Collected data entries
Lemma random_loop_ok lo hi mask : ∀ limit rs p,
  lo ≤ p ≤ hi → (limit ≤ draws lo hi mask rs)%nat →
  ∃ ok q rs', random_loop bind limit a p lo hi mask rs = Done (ok, q, rs') ∧ lo ≤ q ≤ hi ∧
    (ok = true → bind (AF_INET a q) = BindOk).
Proof.
  induction limit as [|limit IH]; intros rs p Hp Hd; [by exists false, p, rs|]. cbn [random_loop].
  destruct (draw_port_ok lo hi mask rs) as (q & rs' & -> & Hq & Hd'); [lia|]. rewrite Done_bind.
  destruct (bind (AF_INET a q)) eqn:Hb; [by exists true, q, rs'|apply IH; [done|lia]|by exists false, q, rs'].
Qed.

(** With ZSF_RANDOM_BIND a port of the reserved groups is bound inside its group whenever one
    is free and the system refuses none for another reason, as long as the generator gives
    enough numbers that fit. *)
Theorem random_bind_spec rs p flags lo hi mask :
  1 ≤ p < 1024 → p ≠ hi → port_group p = (lo, hi, mask) →
  has flags ZSF_LOOSE_BIND = true → has flags ZSF_RANDOM_BIND = true →
  (Z.to_nat ((hi - lo + 1) / 8) ≤ draws lo hi mask rs)%nat →
  returns (z_do_ll_bind bind rs (AF_INET a p) flags) (λ '(ok, x, rs'), 
    (ok = true → ∃ q, x = AF_INET a q ∧ lo ≤ q ≤ hi ∧ bind x = BindOk) ∧
    ((∀ e, lo ≤ e ≤ hi → bind (AF_INET a e) ≠ BindError) → (∃ f, lo ≤ f ≤ hi ∧ bind (AF_INET a f) = BindOk) → ok = true)).
Proof.
  intros Hp Hne Hg Hl Hr Hd. destruct (port_group_ok p lo hi mask ltac:(lia) Hg) as [(H1 & H2 & H3) Hhi].
  unfold z_do_ll_bind. rewrite Hl, Hr, (proj2 (Z.eqb_neq p 0)), Hg by lia. cbn [negb orb].
  rewrite u16_small by lia.
  destruct (random_loop_ok lo hi mask (Z.to_nat ((hi - lo + 1) / 8)) rs (p + 1)) as (ok & q & rs' & -> & Hq & Hok); [lia|done|].
  rewrite Done_bind. destruct ok; [apply returns_ret; split; [intros _; exists q; by auto|done]|].
  rewrite sequential_loop_seq. set (l := port_seq _ q lo hi).
  assert (Hin : ∀ x, x ∈ l ↔ lo ≤ x ≤ hi) by (intros; apply port_seq_in; lia).
  destruct (try_ports l p) as [ok x] eqn:Ht. apply returns_ret. split.
  - intros ->. apply try_ports_sound in Ht as [Hx Hb]. exists x. split; [done|]. split; [by apply Hin|done].
  - intros Herr (f & Hf & Hb). pose proof (try_ports_complete l p f (proj2 (Hin f) Hf) Hb) as Hc. rewrite Ht in Hc.
    apply Hc. intros e He. apply Herr. by apply Hin.
Qed.

(** ** Ranges of ports *)

(** The first port of a list that can be bound. *)
Fixpoint first_free (l : list Z) : option Z :=
  match l with
  | [] => None
  | p :: l => if decide (bind (AF_INET a p) = BindOk) then Some p else first_free l
  end.

Lemma first_free_app l1 l2 :
  first_free (l1 ++ l2) = match first_free l1 with Some p => Some p | None => first_free l2 end.
Proof. induction l1 as [|p l1 IH]; [done|]. cbn. by case_decide. Qed.

Lemma first_free_some l p : first_free l = Some p → p ∈ l ∧ bind (AF_INET a p) = BindOk.
Proof.
  induction l as [|q l IH]; [done|]. cbn. case_decide; [intros [= ->]; split; [by left|done]|].
  intros E. destruct (IH E). split; [by right|done].
Qed.

Lemma range_loop_ok flags rs fuel : ∀ self p q,
  has flags ZSF_LOOSE_BIND = false → sa self = AF_INET a q → 0 ≤ p ≤ max_port self + 1 → max_port self < 65535 →
  max_port self + 1 - p < Z.of_nat fuel →
  range_loop bind fuel rs self p flags = Done match first_free (seqZ p (max_port self + 1 - p)) with
    | Some f => (true, with_last (f + 1) (with_sa (AF_INET a f) self), rs)
    | None => (false, if p <=? max_port self then with_sa (AF_INET a (max_port self)) self else self, rs)
    end.
Proof.
  induction fuel as [|fuel IH]; intros self p q Hl Hsa Hp Hm Hf; [lia|]. cbn [range_loop].
  destruct (p <=? max_port self) eqn:E.
  2: { rewrite (seqZ_nil p) by lia. done. }
  rewrite Hsa. unfold z_do_ll_bind. rewrite Hl. cbn [negb orb]. rewrite Done_bind, u16_small by lia.
  rewrite (seqZ_cons p) by lia. cbn [first_free].
  destruct (bool_decide_reflect (bind (AF_INET a p) = BindOk)) as [Hb|Hb]; [by rewrite decide_True|].
  rewrite decide_False by done. rewrite (IH (with_sa (AF_INET a p) self) (p + 1) p) by (done || (cbn [max_port with_sa]; lia)).
  cbn [max_port with_sa]. replace (Z.pred (max_port self + 1 - p)) with (max_port self + 1 - (p + 1)) by lia.
  replace (Z.succ p) with (p + 1) by lia. destruct (first_free _); [done|].
  destruct (p + 1 <=? max_port self) eqn:E2; [done|]. by replace p with (max_port self) by lia.
Qed.

(** Binding to a range takes the first free port from where the last search ended up to the
    end of the range, and then from its start; it fails exactly when no port of the range
    is free.  The next search starts behind the port.  The range ends below 65535. *)
Theorem range_bind_spec rs self flags q :
  has flags ZSF_LOOSE_BIND = false → sa self = AF_INET a q → sa_funcs self = inet_range_sockaddr_funcs →
  addr_ok self → min_port self ≤ max_port self < 65535 →
  z_sockaddr_inet_range_bind bind rs self flags =
    Done match first_free (seqZ (last_port self) (max_port self + 1 - last_port self) ++
                           seqZ (min_port self) (max_port self + 1 - min_port self)) with
         | Some p => (G_IO_STATUS_NORMAL, with_last (p + 1) (with_sa (AF_INET a p) self), rs)
         | None => (G_IO_STATUS_ERROR, with_last (min_port self) (with_sa (AF_INET a (max_port self)) self), rs)
         end.
Proof.
  intros Hl Hsa Hfn [_ Hok] Hr. rewrite Hfn, Hsa in Hok. destruct Hok as (Hmin & Hmax & Hlast).
  specialize (Hlast ltac:(lia)). unfold z_sockaddr_inet_range_bind. rewrite (proj2 (Z.ltb_ge _ _)) by lia.
  assert (Hfuel : max_port self + 1 < Z.of_nat range_fuel) by (unfold range_fuel; rewrite Z2Nat.id by lia; lia).
  rewrite (range_loop_ok flags rs range_fuel self (last_port self) q) by (done || lia). rewrite Done_bind, first_free_app.
  destruct (first_free (seqZ (last_port self) _)) as [p|]; [done|].
  set (self1 := if last_port self <=? max_port self then with_sa _ self else self).
  assert (Hs1 : max_port self1 = max_port self ∧ min_port self1 = min_port self ∧ (∃ q1, sa self1 = AF_INET a q1) ∧
    ∀ x, with_sa x self1 = with_sa x self).
  { unfold self1. destruct (_ <=? _); (split; [done|]); (split; [done|]); (split; [by eexists|done]). }
  destruct Hs1 as (E1 & E2 & [q1 E3] & E4).
  rewrite (range_loop_ok flags rs range_fuel self1 (min_port self1) q1) by (done || lia). rewrite Done_bind, E1, E2, E4.
  rewrite (proj2 (Z.leb_le (min_port self) (max_port self))) by lia. rewrite ?E4.
  destruct (first_free _); [by rewrite E4|done].
Qed.

(** A range that ends with the last port: the counter of two bytes never passes it. *)
Theorem range_bind_endless rs flags fuel : ∀ self p q,
  has flags ZSF_LOOSE_BIND = false → sa self = AF_INET a q → max_port self = 65535 →
  (∀ x, bind (AF_INET a x) ≠ BindOk) →
  range_loop bind fuel rs self (u16 p) flags = Fault OutOfFuel.
Proof.
  induction fuel as [|fuel IH]; intros self p q Hl Hsa Hm Hbusy; [done|]. cbn [range_loop]. rewrite Hm.
  assert (0 ≤ u16 p < 2 ^ 16) by (unfold u16; apply Z.mod_pos_bound; lia).
  rewrite (proj2 (Z.leb_le _ _)) by lia. rewrite Hsa. unfold z_do_ll_bind. rewrite Hl. cbn [negb orb].
  rewrite Done_bind, bool_decide_false by apply Hbusy. by apply (IH _ _ (u16 p)).
Qed.
End bind_spec.

(** ** z_bind and z_accept *)

Lemma with_sa_same x : with_sa (sa x) x = x.
Proof. by destruct x. Qed.

(** Binding does not count references. *)
Lemma range_loop_refcnt bind fuel : ∀ rs a port flags ok a' rs',
  range_loop bind fuel rs a port flags = Done (ok, a', rs') → refcnt a' = refcnt a.
Proof.
  induction fuel as [|fuel IH]; intros rs a port flags ok a' rs'; [done|]. cbn [range_loop].
  case_match; [|by intros [= _ <- _]]. destruct (sa a); try done.
  destruct (z_do_ll_bind _ _ _ _) as [[[k x] r]|]; [|done]. rewrite Done_bind. destruct k; [by intros [= _ <- _]|].
  intros E. by apply IH in E.
Qed.

Lemma z_bind_refcnt bind so is_socket c rs a flags st a' rm c' :
  z_bind bind so is_socket c rs a flags = Done (st, a', rm, c') → refcnt a' = refcnt a.
Proof.
  unfold z_bind. destruct (bind_prepare _ _ _ _) as [p r]. cbv zeta. case_bool_decide.
  - unfold z_sockaddr_inet_range_bind. destruct (max_port a <? min_port a); [by intros [= _ <- _]|].
    destruct (range_loop _ _ _ _ _ _) as [[[k x] r1]|] eqn:E1; [|done]. rewrite !Done_bind. apply range_loop_refcnt in E1.
    destruct k; rewrite ?Done_bind; [by intros [= _ <- _ _]|].
    destruct (range_loop _ _ _ x _ _) as [[[k x2] r2]|] eqn:E2; [|done]. rewrite !Done_bind. apply range_loop_refcnt in E2.
    destruct k; rewrite !Done_bind; intros [= _ <- _ _]; cbn; congruence.
  - destruct (z_do_ll_bind _ _ _ _) as [[[k x] r1]|]; [|done]. rewrite !Done_bind. by intros [= _ <- _ _].
Qed.
Lemma z_log_spec_init_spec_witness :
  z_log_spec_init (Some (str "core.*:3,http:6")) 4 =
  Done (true, mkSpec [mkItem (str "core.*") 3; mkItem (str "http") 6] 4).
Proof.
  apply (proj2 (z_log_spec_init_spec 4) [mkItem (str "core.*") 3; mkItem (str "http") 6]).
  repeat constructor; cbn; lia.
Defined.

(** A comma at the end makes a logspec invalid; levels are cut to a gint. *)
Example spec_comma_level :
  fst <$> z_log_spec_init (Some (str "core:3,")) 0 = Done false ∧
  z_log_spec_init (Some (str "core:4294967295x,")) 0 = Done (false, mkSpec [] 0) ∧
  z_log_spec_init (Some (str "core:4294967295")) 0 = Done (true, mkSpec [mkItem (str "core") (-1)] 0).
Proof. by vm_compute. Qed.

(** ** Caches *)

Definition levels_ok (s : ZLogSpec) : Prop :=
  Forall (λ it, 0 ≤ item_level it < 256) (items s) ∧ 0 ≤ verbose_level s < 256.

Lemma level_of_range s tag : levels_ok s → 0 ≤ level_of s tag < 256.
Proof.
  intros [Hi Hv]. unfold level_of. destruct (filter _ (items s)) as [|it l] eqn:E; [done|]. cbn.
  rewrite Forall_forall in Hi. apply Hi.
  assert (Hin : it ∈ filter (λ it, prefix_match (components (pattern it)) (components tag) = true) (items s))
    by (rewrite E; left).
  by apply list_elem_of_filter in Hin as [_ ?].
Qed.

Definition cache_coherent (s : ZLogSpec) (lc : ZLogTagCache) : Prop :=
  empty_hash lc = false → ∀ tag v, tag_hash lc !! tag = Some v → v = level_of s tag + 1.

Definition verbs_coherent (s : ZLogSpec) (f : list Z → Z → Z) (verbs : list Z) : Prop :=
  ∀ tag len, f tag len ≠ -1 →
    ∃ v, 0 ≤ f tag len ∧ verbs !! Z.to_nat (f tag len) = Some v ∧ (v = 0 ∨ v = level_of s tag + 1).

(** Everything that is remembered is the level by the current logspec. *)
Record coherent (st : log_state) : Prop := {
  co_caches : Forall (cache_coherent (log_spec st)) (logtag_caches st);
  co_verbs f : log_map_tag st = Some f → verbs_coherent (log_spec st) f (log_mapped_tags_verb st);
  co_threads th i : current_logtag_cache st !! th = Some i → (i < length (logtag_caches st))%nat
}.

(** A tag map gives different tags different numbers; -1 stands for an unknown tag. *)
Definition injective_map (f : list Z → Z → Z) : Prop :=
  ∀ t1 l1 t2 l2, f t1 l1 = f t2 l2 → f t1 l1 ≠ -1 → t1 = t2.

Lemma clear_coherent st s text :
  (∀ th i, current_logtag_cache st !! th = Some i → (i < length (logtag_caches st))%nat) →
  (∀ f, log_map_tag st = Some f → verbs_coherent (log_spec st) f (log_mapped_tags_verb st)) →
  coherent (z_log_clear_caches (set_spec st s text)).
Proof.
  intros Ht Hv. split; cbn.
  - apply Forall_fmap, Forall_true. intros lc Hc. done.
  - intros f Hf tag len Hne. destruct (Hv f Hf tag len Hne) as (v & Hpos & Hlk & _).
    exists 0. rewrite list_lookup_fmap, Hlk. auto.
  - intros th i Hi. rewrite length_fmap. by eapply Ht.
Qed.

Lemma enabled_hash_ok st thread tag level :
  coherent st → levels_ok (log_spec st) → is_Some (current_logtag_cache st !! thread) →
  ∃ st', enabled_hash st thread tag level = Done (level <=? level_of (log_spec st) tag, st') ∧
    coherent st' ∧ log_spec st' = log_spec st.
Proof.
  intros [Hc Hv Ht] Hl [i Hi]. unfold enabled_hash. rewrite Hi.
  destruct (lookup_lt_is_Some_2 _ _ (Ht _ _ Hi)) as [lc Hlc]. rewrite Hlc.
  pose proof (level_of_range (log_spec st) tag Hl) as Hr.
  assert (Hok : ∀ lc', cache_coherent (log_spec st) lc' →
            coherent (set_caches st (<[i := lc']> (logtag_caches st)) (current_logtag_cache st))).
  { intros lc' Hlc'. split; cbn; [by apply Forall_insert|done|].
    intros th j Hj. rewrite length_insert. by eapply Ht. }
  rewrite Forall_forall in Hc. apply list_elem_of_lookup_2 in Hlc. specialize (Hc _ Hlc).
  set (lc1 := if empty_hash lc then _ else lc).
  assert (Hc1 : cache_coherent (log_spec st) lc1 ∧ empty_hash lc1 = false).
  { unfold lc1. destruct (empty_hash lc) eqn:E; [|done]. split; [|done]. intros _ t v. cbn. by rewrite lookup_empty. }
  destruct Hc1 as [Hc1 He1]. clearbody lc1.
  destruct (tag_hash lc1 !! tag) as [v|] eqn:Ev; cbn [default].
  - pose proof (Hc1 He1 _ _ Ev) as ->. unfold id. rewrite (proj2 (Z.eqb_neq _ 0)) by lia. rewrite Done_bind.
    replace (level_of (log_spec st) tag + 1 - 1) with (level_of (log_spec st) tag) by lia.
    eexists. split; [done|]. split; [by apply Hok|done].
  - rewrite Z.eqb_refl, z_log_spec_eval_ok, Done_bind. unfold sint.
    rewrite require_true, !Done_bind by lia. eexists. split; [done|]. split; [|done]. apply Hok.
    intros _ t v. cbn. rewrite lookup_insert. case_decide as Htt; [subst; by intros [= <-]|]. by apply Hc1.
Qed.
(** g_source_destroy: while the source is dispatched, its notification has to wait. *)
Definition g_source_destroy (w : world) : outcome world :=
  match source w with
  | None => Done w
  | Some (mkSource _ Waiting) => z_connector_source_destroy_cb (set_source None w)
  | Some s => Done (set_source (Some (mkSource true (at_phase s))) w)
  end.

(** ** Creation *)
Section socket.
Context (bind : gset Z → sockaddr → bind_result) (setsockopt : bool) (is_socket : list Z → bool) (c : cap_state) (rs : list Z).
(** What socket() returns, and whether the socket can be made non-blocking. *)
Context (socket : Z) (nonblock : bool).

(** The descriptor, the local address after binding, and what happened. *)
Definition z_connector_open_socket (local : option ZSockAddr) (flags : Z) : outcome (Z * option ZSockAddr * list event) :=
  if socket =? -1 then Done (-1, local, [])
  else
    '(bound, local) ←
      match local with
      | None => Done (true, None)
      | Some l => '(st, l, _, _) ← z_bind bind setsockopt is_socket c rs l flags;
                  Done (bool_decide (st = G_IO_STATUS_NORMAL), Some l)
      end;
    Done (if (bound : bool) && nonblock then socket else -1, local, [Opened socket]).
(* ===== verification/Listen.v ===== *)
(** * Listeners (src/src/listen.c, src/src/zorp/listen.h)

    A listener waits for connections on a socket and hands each of them to a callback, which may
    suspend, resume, cancel or release the listener.  The lock makes z_listener_accept and
    the inside of z_listener_cancel single steps.  What is done to descriptors and
    callbacks is kept in a trace.  Of the main loop only this is used: a source is dispatched
    while it is not destroyed and not suspended, one whose callback returns FALSE is destroyed, and the
    notification of a destroyed source is called once, when it is not being dispatched. *)

From S2P Require Import Prelude RefCount StreamApi SockAddr Socket Misc Source.
Open Scope Z_scope.

Definition ZSF_ACCEPT_ONE : Z := 0x0004.
Definition MAX_ACCEPTS_AT_A_TIME : nat := 50.
Definition Z_SOCKEVENT_ACCEPT : Z := 1. (* G_IO_IN *)

(** The addresses that a callback gets; the destination is [None] if the variable was not set. *)
Inductive event : Type :=
| Opened (fd : Z) | Closed (fd : Z)
| Started (fd : Z)                   (* the log message of z_listener_start *)
| Wrapped (fd : Z)                   (* a stream was made for the descriptor, and set to block *)
| Called (stream : option Z) (client : option ZSockAddr) (dest : option (option ZSockAddr)).

Record ZListener := mkListener {
  refs : Z;                          (* the reference count of the object *)
  bind_addr : option ZSockAddr;
  local : option ZSockAddr;
  fd : Z;                            (* -1 for none *)
  watch : bool;                      (* whether it points to the source *)
  sock_flags : Z;
  context : bool;
  backlog : Z
}.

(** The source: whether it was destroyed, whether its notification was called, and whether it is being dispatched. *)
Record gsource := mkSource { destroyed : bool; notified : bool; dispatching : bool; socket_source : ZSocketSource }.

(** A listener that was freed is [None]; there is a source as long as there is a pointer to it. *)
Record world := mkWorld { listener : option ZListener; source : option gsource; trace : list event }.

Definition set_listener (l : option ZListener) (w : world) : world := mkWorld l (source w) (trace w).
Definition set_source (s : option gsource) (w : world) : world := mkWorld (listener w) s (trace w).
Definition emit (e : list event) (w : world) : world := mkWorld (listener w) (source w) (trace w ++ e).

Definition with_refs (n : Z) (l : ZListener) : ZListener :=
  mkListener n (bind_addr l) (local l) (fd l) (watch l) (sock_flags l) (context l) (backlog l).
Definition with_addrs (b a : option ZSockAddr) (l : ZListener) : ZListener :=
  mkListener (refs l) b a (fd l) (watch l) (sock_flags l) (context l) (backlog l).
Definition with_fd (d : Z) (l : ZListener) : ZListener :=
  mkListener (refs l) (bind_addr l) (local l) d (watch l) (sock_flags l) (context l) (backlog l).
Definition with_watch (b : bool) (l : ZListener) : ZListener :=
  mkListener (refs l) (bind_addr l) (local l) (fd l) b (sock_flags l) (context l) (backlog l).
Definition with_context (b : bool) (l : ZListener) : ZListener :=
  mkListener (refs l) (bind_addr l) (local l) (fd l) (watch l) (sock_flags l) b (backlog l).
(** C28: The chained hash table and its free list of [n] entries behave like a list of the
    blocks, the newest first: adding fails when there are [n] of them; deleting and asking for
    the size find the newest block with the pointer; in the hard mode deleted blocks stay.
    The counters are the number of the blocks and the sum of their sizes. *)
Theorem table_session_spec n hard os :
  0 < n < MEMTRACE_EOL →
  let '(bs, rs) := table_spec_session hard os [] (Z.to_nat n) in
  returns (table_session hard os (init_table n)) (λ '(t, rs'),
    rs' = rs ∧ mem_block_count t = u32 (zlen bs) ∧ mem_allocated_size t = u32 (tk_total bs)).
Proof.
  intros Hn. assert (Ht : table_holds (init_table n) [] (Z.to_nat n)).
  { exists [], (seqZ 0 n). split; [by apply init_table_inv|]. split; [done|]. apply length_seqZ. }
  assert (Hl : all_live hard []) by (by intros _ b ?%elem_of_nil).
  revert Ht Hl. generalize (init_table n) ([] : list tracked) (Z.to_nat n). clear n Hn.
  induction os as [|o os IH]; intros t bs room Ht Hl; cbn.
  - split; [done|]. by eapply table_counts.
  - pose proof (table_call_spec hard o t bs room Ht Hl) as Hc.
    destruct (table_spec hard o bs room) as [[bs' room'] r]. destruct Hc as (Hc & Hl').
    apply returns_Done in Hc as ([t' r'] & -> & -> & Ht'). cbn. specialize (IH t' bs' room' Ht' Hl').
    destruct (table_spec_session hard os bs' room') as [bs'' rs]. apply returns_bind.
    eapply returns_mono; [exact IH|]. by intros [t'' rs'] (-> & ?).
Qed.

Lemma table_session_spec_witness :
  0 < 2 < MEMTRACE_EOL ∧
  returns (table_session false [OpAdd 16 5 [1]; OpAdd 262160 7 []; OpAdd 32 1 []; OpSize 16; OpDel 16; OpSize 16; OpAdd 32 1 []]
                         (init_table 2)) (λ '(t, rs'),
    rs' = [1; 1; 0; 5; 1; -1; 1] ∧ mem_block_count t = 2 ∧ mem_allocated_size t = 8).
Proof.
  split; [by vm_compute|].
  exact (table_session_spec 2 false [OpAdd 16 5 [1]; OpAdd 262160 7 []; OpAdd 32 1 []; OpSize 16; OpDel 16; OpSize 16; OpAdd 32 1 []]
           ltac:(by vm_compute)).
Defined.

▶ _Exercise requirements_:
Could you return exactly the lines above from the line with "the size find" to the line with "- pose proof (table_call_spec", both included, and nothing else?

▶ _Answer to the problem_:
    the size find the newest block with the pointer; in the hard mode deleted blocks stay.
    The counters are the number of the blocks and the sum of their sizes. *)
Theorem table_session_spec n hard os :
  0 < n < MEMTRACE_EOL →
  let '(bs, rs) := table_spec_session hard os [] (Z.to_nat n) in
  returns (table_session hard os (init_table n)) (λ '(t, rs'),
    rs' = rs ∧ mem_block_count t = u32 (zlen bs) ∧ mem_allocated_size t = u32 (tk_total bs)).
Proof.
  intros Hn. assert (Ht : table_holds (init_table n) [] (Z.to_nat n)).
  { exists [], (seqZ 0 n). split; [by apply init_table_inv|]. split; [done|]. apply length_seqZ. }
  assert (Hl : all_live hard []) by (by intros _ b ?%elem_of_nil).
  revert Ht Hl. generalize (init_table n) ([] : list tracked) (Z.to_nat n). clear n Hn.
  induction os as [|o os IH]; intros t bs room Ht Hl; cbn.
  - split; [done|]. by eapply table_counts.
  - pose proof (table_call_spec hard o t bs room Ht Hl) as Hc.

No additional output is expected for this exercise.